Continuous Wave Doppler (CWD)
The continuous wave Doppler (CWD) technique uses continuous rather than discrete pulses of ultrasound waves ( Fig. 3-5). During CW ultrasound, waves are continuously being both transmitted and received by separate transducers. As a result, the region in which flow dynamics are measured cannot be localized precisely. Because of the large range of depths being simultaneously insonated, a large range of frequencies is returned to the transducer. This large frequency range corresponds to a large range of blood flow velocities known as spectral broadening. Spectral broadening during CWD interrogation contrasts the homogenous envelope obtained with PWD ( Fig. 3-6). Since the sampling frequency is very high, blood flow velocity is measured with great accuracy even at high flows. CWD is particularly useful for evaluating patients with stenotic valvular lesions or congenital heart disease, in whom high-pressure/high-velocity signals are anticipated. It also is the preferred technique when attempting to derive hemodynamic information from Doppler signals.
Figure 3-5 During continuous wave Doppler ultrasound, waves are continuously being both transmitted and received by separate transducers, allowing for measurement of high-velocity blood flow (at the expense of spatial specificity). In this example, a deep transgastric view is used to insonate high-velocity blood flow through aortic valve in patient with aortic stenosis.
Figure 3-6 Spectral broadening. Pulse wave Doppler (PWD) versus continuous wave Doppler (CWD). Both images are Doppler spectra through mitral valve. A, PWD. Since a specific region of interest is defined by the Doppler gate, a clean envelope of transmitral flow is displayed. B, CWD. Since spatial specificity is lost, spectral broadening of velocities is displayed.
Determination of Tissue Movement: Tissue Doppler and Speckle Analysis
Spectral Doppler is commonly used to determine blood flow velocities. Because these velocities are relatively high and the amplitude of the Doppler signal is low, high-amplitude/low-velocity ultrasound signals usually are ignored. In contrast, during tissue Doppler examination, the primary interest is in the high-amplitude/low-velocity ultrasound signals created by the myocardium; low-amplitude/high-velocity signals are ignored.
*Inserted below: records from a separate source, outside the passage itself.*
(* ===== verification/JohnsonCE.v ===== *)
(** * Breaking the cycles of a conflict graph: [graph/*.go]

    [tarjanscc.go] splits the graph into strongly connected components,
    [johnsonce.go] enumerates the elementary cycles of each component with
    Johnson's algorithm and greedily aborts the vertex that lies on most of
    the cycles left, until none is left.  [tarjan.go] is a second, map-based
    implementation of Tarjan's algorithm and [johnson_cycles.go] the wrapper
    of gonum's cycle enumeration.

    The recursion depth of every depth-first search is bounded by the number
    of vertices, so [fuel] one above it is never exhausted. *)
From stdpp Require Import base list list_numbers gmap relations sorting fin_maps.
From Stdlib Require Import ZArith Lia.
From S2P Require Import Prelude AlGraph.

Set Default Goal Selector "!".

(** ** Slices updated in place *)
Definition get {A} (l : list A) (i : nat) : outcome A := or_panic (l !! i).
Definition put {A} (l : list A) (i : nat) (x : A) : outcome (list A) :=
  if decide (i < length l) then Ret (<[i := x]> l) else Panics.

(** ** tarjanscc.go *)
Record SCC := mkSCC { Vertices : list nat; Member : list bool }.

Record tarjanscc := mkTarjan {
  nscc : nat;
  time : Z;
  st : list nat;
  sccList : list SCC;
  low : list Z;
  disc : list Z;
  stackMember : list bool }.

Definition NewTarjanSCC (g : list (list nat)) : tarjanscc :=
  let n := length g in mkTarjan 0 0 [] [] (replicate n 0%Z) (replicate n 0%Z) (replicate n false).

Definition set_low (t : tarjanscc) (l : list Z) : tarjanscc :=
  mkTarjan (nscc t) (time t) (st t) (sccList t) l (disc t) (stackMember t).

(** [low[u] = min(low[u], x)] *)
Definition lower_low (t : tarjanscc) (u : nat) (x : Z) : outcome tarjanscc :=
  get (low t) u ≫= fun l => put (low t) u (if decide (l < x)%Z then l else x) ≫= fun lw => Ret (set_low t lw).

(** The loop that pops the stack down to [u]; the stack grows to the right. *)
Fixpoint pop_scc (fuel : nat) (u : nat) (s : list nat) (vs : list nat) (member onstack : list bool) :
    outcome (list nat * list nat * list bool * list bool) :=
  match fuel with
  | 0 => Diverges
  | S fuel =>
    or_panic (last s) ≫= fun w =>
    put member w true ≫= fun member =>
    put onstack w false ≫= fun onstack =>
    let s := removelast s in
    let vs := vs ++ [w] in
    if decide (w = u) then Ret (s, vs, member, onstack) else pop_scc fuel u s vs member onstack
  end.

(** [sort.Sort(ById(vertices))] *)
Definition sort_ById (vs : list nat) : list nat := merge_sort Nat.le vs.

Definition scc_enter (t : tarjanscc) (u : nat) : outcome tarjanscc :=
  put (low t) u (time t) ≫= fun lw =>
  put (disc t) u (time t) ≫= fun ds =>
  put (stackMember t) u true ≫= fun sm =>
  Ret (mkTarjan (nscc t) (time t + 1) (st t ++ [u]) (sccList t) lw ds sm).

Definition scc_leave (n : nat) (t : tarjanscc) (u : nat) : outcome tarjanscc :=
  get (low t) u ≫= fun l =>
  get (disc t) u ≫= fun d =>
  (if decide (l = d) then pop_scc (S (length (st t))) u (st t) [] (replicate n false) (stackMember t)
   else Ret (st t, [], replicate n false, stackMember t)) ≫= fun '(s, vs, member, sm) =>
  Ret (if decide (0 < length vs)
       then mkTarjan (S (nscc t)) (time t) s (sccList t ++ [mkSCC (sort_ById vs) member]) (low t) (disc t) sm
       else mkTarjan (nscc t) (time t) s (sccList t) (low t) (disc t) sm).

Fixpoint SCCUtil (fuel : nat) (g : list (list nat)) (t : tarjanscc) (u : nat) : outcome tarjanscc :=
  match fuel with
  | 0 => Diverges
  | S fuel =>
    scc_enter t u ≫= fun t =>
    get g u ≫= fun nbrs =>
    foldM (fun t v =>
      get (disc t) v ≫= fun dv =>
      if decide (dv = (-1)%Z) then
        SCCUtil fuel g t v ≫= fun t =>
        get (low t) v ≫= fun lv => lower_low t u lv
      else
        get (stackMember t) v ≫= fun sm =>
        if sm : bool then lower_low t u dv else Ret t) t nbrs ≫= fun t =>
    scc_leave (length g) t u
  end.

(** [SCC] followed by [GetSCCs]. *)
Definition run_SCC (g : list (list nat)) : outcome tarjanscc :=
  let n := length g in
  let t := NewTarjanSCC g in
  let t := mkTarjan (nscc t) (time t) (st t) (sccList t) (replicate n (-1)%Z) (replicate n (-1)%Z) (stackMember t) in
  foldM (fun t i => get (disc t) i ≫= fun d =>
    if decide (d = (-1)%Z) then SCCUtil (S n) g t i else Ret t) t (seq 0 n).

Definition GetSCCs (t : tarjanscc) : list SCC := sccList t.

(** ** johnsonce.go *)
Record johnson_state := mkJohnson {
  blocked : list bool;
  stack : list nat;
  blockedMap : list (list nat);
  jcycles : list (list nat);
  cyclesMap : list (list Z);
  sumArray : list Z;
  sum : Z }.

(** [blockedMap[v]] does not change while it is traversed: [v] is no longer
    blocked, so no inner call reaches it. *)
Fixpoint Unblock (fuel : nat) (v : nat) (bl : list bool) (bm : list (list nat)) :
    outcome (list bool * list (list nat)) :=
  match fuel with
  | 0 => Diverges
  | S fuel =>
    put bl v false ≫= fun bl =>
    get bm v ≫= fun ns =>
    foldM (fun '(bl, bm) n =>
      get bl n ≫= fun b => if b : bool then Unblock fuel n bl bm else Ret (bl, bm)) (bl, bm) ns ≫= fun '(bl, bm) =>
    put bm v [] ≫= fun bm => Ret (bl, bm)
  end.

Definition set_blocked (s : johnson_state) (bl : list bool) (bm : list (list nat)) : johnson_state :=
  mkJohnson bl (stack s) bm (jcycles s) (cyclesMap s) (sumArray s) (sum s).
Definition set_stack (s : johnson_state) (l : list nat) : johnson_state :=
  mkJohnson (blocked s) l (blockedMap s) (jcycles s) (cyclesMap s) (sumArray s) (sum s).

(** A cycle was found: its vertices are the stack. *)
Definition record_johnson (n : nat) (s : johnson_state) : outcome johnson_state :=
  foldM (fun '(cb, sa) v =>
    put cb v 1%Z ≫= fun cb => get sa v ≫= fun x => put sa v (x + 1)%Z ≫= fun sa => Ret (cb, sa))
    (replicate n 0%Z, sumArray s) (stack s) ≫= fun '(cycleBool, sa) =>
  Ret (mkJohnson (blocked s) (stack s) (blockedMap s) (jcycles s ++ [stack s])
         (cyclesMap s ++ [cycleBool]) sa (sum s + Z.of_nat (length (stack s)))).

Definition block_on (g_row : list nat) (explore : list bool) (currentV : nat) (bm : list (list nat)) :
    outcome (list (list nat)) :=
  foldM (fun bm v => get explore v ≫= fun e =>
    if e : bool then get bm v ≫= fun l => put bm v (l ++ [currentV]) else Ret bm) bm g_row.

Fixpoint FindCyclesRecur (fuel : nat) (g : list (list nat)) (explore : list bool) (startV : nat)
    (s : johnson_state) (currentV : nat) : outcome (johnson_state * bool) :=
  match fuel with
  | 0 => Diverges
  | S fuel =>
    put (blocked s) currentV true ≫= fun bl =>
    let s := set_stack (set_blocked s bl (blockedMap s)) (stack s ++ [currentV]) in
    get g currentV ≫= fun nbrs =>
    foldM (fun '(s, found) n =>
      get explore n ≫= fun e =>
      if negb e then Ret (s, found)
      else if decide (n = startV) then record_johnson (length g) s ≫= fun s => Ret (s, true)
      else get (blocked s) n ≫= fun b =>
        if negb b then
          FindCyclesRecur fuel g explore startV s n ≫= fun '(s, ret) => Ret (s, found || ret)
        else Ret (s, found)) (s, false) nbrs ≫= fun '(s, found) =>
    (if found : bool
     then Unblock (S (length g)) currentV (blocked s) (blockedMap s) ≫= fun '(bl, bm) => Ret (set_blocked s bl bm)
     else block_on nbrs explore currentV (blockedMap s) ≫= fun bm => Ret (set_blocked s (blocked s) bm)) ≫= fun s =>
    Ret (set_stack s (removelast (stack s)), found)
  end.

(** The result of [FindCycles] that [BreakCycles] uses: [cyclesMap],
    [sumArray] and [sum]. *)
Definition cycle_table := (list (list Z) * list Z * Z)%type.

Definition FindCycles (g : list (list nat)) (component : SCC) : outcome (list (list nat) * cycle_table) :=
  let n := length g in
  match Vertices component with
  | [_] => Ret ([], ([], [], 0%Z))
  | [a; b] =>
    put (replicate n 0%Z) a 1%Z ≫= fun cb => put cb b 1%Z ≫= fun cb => Ret ([[a; b]], ([cb], cb, 2%Z))
  | vs =>
    foldM (fun '(explore, cs, (cm, sa, sm)) v =>
      let s := mkJohnson (replicate n false) [] (replicate n []) cs cm sa sm in
      FindCyclesRecur (S n) g explore v s v ≫= fun '(s, _) =>
      put explore v false ≫= fun explore =>
      Ret (explore, jcycles s, (cyclesMap s, sumArray s, sum s)))
      (Member component, [], ([], replicate n 0%Z, 0%Z)) vs ≫= fun '(_, cs, tab) => Ret (cs, tab)
  end.

(** The first index with the largest entry. *)
Definition max_sum (n : nat) (sa : list Z) : outcome nat :=
  foldM (fun mx i => get sa i ≫= fun si => get sa mx ≫= fun sm =>
    Ret (if decide (sm < si)%Z then i else mx)) 0 (seq 0 n).

(** [sum], [sumArray] and the row lose what the row holds at [k]. *)
Definition clear_cell (st : list Z * list Z * Z) (k : nat) : outcome (list Z * list Z * Z) :=
  let '(row, sa, sm) := st in
  get row k ≫= fun x => get sa k ≫= fun y =>
  put sa k (y - x)%Z ≫= fun sa => put row k 0%Z ≫= fun row => Ret (row, sa, (sm - x)%Z).

Definition clear_row (n mx : nat) (tab : cycle_table) (j : nat) : outcome cycle_table :=
  let '(cm, sa, sm) := tab in
  get cm j ≫= fun row =>
  get row mx ≫= fun b =>
  if decide (b = 1%Z) then
    foldM clear_cell (row, sa, sm) (seq 0 n) ≫= fun '(row, sa, sm) =>
    put cm j row ≫= fun cm => Ret (cm, sa, sm)
  else Ret tab.

Fixpoint break_loop (fuel n : nat) (tab : cycle_table) (removed : nat) (invalid : list bool) :
    outcome (nat * list bool) :=
  match fuel with
  | 0 => Diverges
  | S fuel =>
    if decide (tab.2 = 0%Z) then Ret (removed, invalid) else
    max_sum n tab.1.2 ≫= fun mx =>
    foldM (clear_row n mx) tab (seq 0 (length tab.1.1)) ≫= fun tab =>
    put invalid mx true ≫= fun invalid =>
    break_loop fuel n tab (S removed) invalid
  end.

Definition BreakCycles (g : list (list nat)) (removed : nat) (component : SCC) : outcome (nat * list bool) :=
  let n := length g in
  FindCycles g component ≫= fun '(_, tab) =>
  break_loop (S (Z.to_nat tab.2)) n tab removed (replicate n false).

(** [NewJohnsonCE(graph).Run()] *)
Definition Run (g : list (list nat)) : outcome (nat * list bool) :=
  let n := length g in
  run_SCC g ≫= fun t =>
  foldM (fun '(removed, invalid) scc =>
    BreakCycles g removed scc ≫= fun '(removed, inv) =>
    foldM (fun invalid v => get inv v ≫= fun b => put invalid v b) invalid (Vertices scc) ≫= fun invalid =>
    Ret (removed, invalid)) (0, replicate n false) (GetSCCs t).

(** ** tarjan.go

    A node's [lowLink] is only reached through the pointer of the call that
    owns it, so it is the value that call threads and returns; [nodes] keeps
    the flag [stacked]. *)
Record conn_data := mkConnData {
  nodes : list bool;
  cstack : list nat;
  index : gmap nat nat;
  output : list (list nat) }.

(** Popping the stack from the top down to the vertex of index [idx]. *)
Fixpoint pop_conn (rstack : list nat) (idx : nat) (ns : list bool) (ix : gmap nat nat) (vs : list nat) :
    outcome (list nat * list bool * list nat) :=
  match rstack with
  | [] => Panics
  | w :: rstack =>
    let i := default 0 (ix !! w) in
    put ns i false ≫= fun ns =>
    if decide (i = idx) then Ret (rstack, ns, vs ++ [w]) else pop_conn rstack idx ns ix (vs ++ [w])
  end.

Fixpoint strongConnect (fuel : nat) (graph : gmap nat (list nat)) (d : conn_data) (v : nat) :
    outcome (conn_data * nat) :=
  match fuel with
  | 0 => Diverges
  | S fuel =>
    let idx := length (nodes d) in
    let d := mkConnData (nodes d ++ [true]) (cstack d ++ [v]) (<[v := idx]> (index d)) (output d) in
    foldM (fun '(d, lowLink) w =>
      match index d !! w with
      | None => strongConnect fuel graph d w ≫= fun '(d, l) => Ret (d, if decide (l < lowLink) then l else lowLink)
      | Some i =>
        get (nodes d) i ≫= fun stacked =>
        Ret (d, if (stacked : bool) && bool_decide (i < lowLink) then i else lowLink)
      end) (d, idx) (default [] (graph !! v)) ≫= fun '(d, lowLink) =>
    if decide (lowLink = idx) then
      pop_conn (reverse (cstack d)) idx (nodes d) (index d) [] ≫= fun '(rs, ns, vs) =>
      Ret (mkConnData ns (reverse rs) (index d) (output d ++ [vs]), lowLink)
    else Ret (d, lowLink)
  end.

(** [rng] is the order of Go's range over the map [graph]. *)
Definition Connections (fuel : nat) (rng : gset nat -> list nat) (graph : gmap nat (list nat)) :
    outcome (list (list nat)) :=
  foldM (fun d v => match index d !! v with
                    | Some _ => Ret d
                    | None => strongConnect fuel graph d v ≫= fun '(d, _) => Ret d
                    end) (mkConnData [] [] ∅ []) (rng (dom graph)) ≫= fun d =>
  Ret (output d).

(** ** johnson_cycles.go *)
Definition linksTo (i : list nat) : gset nat := list_to_set i.
Definition CreateJohnsonGraph (gSlice : list (list nat)) : list (gset nat) := linksTo <$> gSlice.

(** [directedCyclesIn] stands for gonum's [topo.DirectedCyclesIn].  The extra
    [simple.Node(-10)] has no arc, so it is on no cycle; [SetEdge] panics on
    an arc from a node to itself. *)
Definition FindAllCycles (directedCyclesIn : list (gset nat) -> list (list nat)) (g : list (gset nat)) :
    outcome (list (list nat)) :=
  foldM (fun _ ue => if decide (ue.1 ∈ (ue.2 : gset nat)) then Panics else Ret tt) tt (imap pair g) ≫= fun _ =>
  Ret (directedCyclesIn g).

(** Examples: the components of a graph with two cycles, both ways. *)
Example Connections_example :
  Connections 6 (fun _ => seq 0 6) {[0 := [1]; 1 := [0]; 2 := [3]; 3 := [4]; 4 := [2]; 5 := [0]]}
  = Ret [[1; 0]; [4; 3; 2]; [5]].
Proof. vm_compute. reflexivity. Qed.
Example Run_two_cycles : Run [[1]; [0]; [3]; [4]; [2]; [0]] = Ret (2, [true; false; true; false; false; false]).
Proof. vm_compute. reflexivity. Qed.
Example Run_dag : Run [[1; 2]; [2]; []] = Ret (0, [false; false; false]).
Proof. vm_compute. reflexivity. Qed.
Doppler tissue imaging (DTI) of the mitral valve annulus may be used to judge diastolic function. 6 Most modern ultrasound machines have presets optimized for tissue Doppler analysis to include the high-amplitude/low-velocity signals that normally are excluded.
References
1. Hatle, L., Angelsen, B. Doppler Ultrasound in Cardiology, 2nd ed. Philadelphia: Lea & Febiger; 1984.
2. Kisslo, J., Adams, D., Mark, D. B. Basic Doppler Echocardiography. New York: Churchill Livingstone; 1986.
3. Evans, D. H., McDicken, W. N., Skidmore, R., et al. Doppler Ultrasound: Physics Instrumentation and Clinical Applications. New York: John Wiley & Sons; 1989.
4. Hendee, W. R., Ritenour, E. R. Medical Imaging Physics Fourth Edition. New York: Wiley-Liss; 2002.
5. Kisslo, J., Adams, D. B., Belkin, R. N. Doppler ColorFlow Imaging. New York: Churchill Livingstone; 1988.
6. Ommen, S. R., Nishimura, R. A. A clinical approach to the assessment of left ventricular diastolic function by Doppler echocardiography: Update 2003. Heart. 2003; 89(Suppl III):iii18–iii23.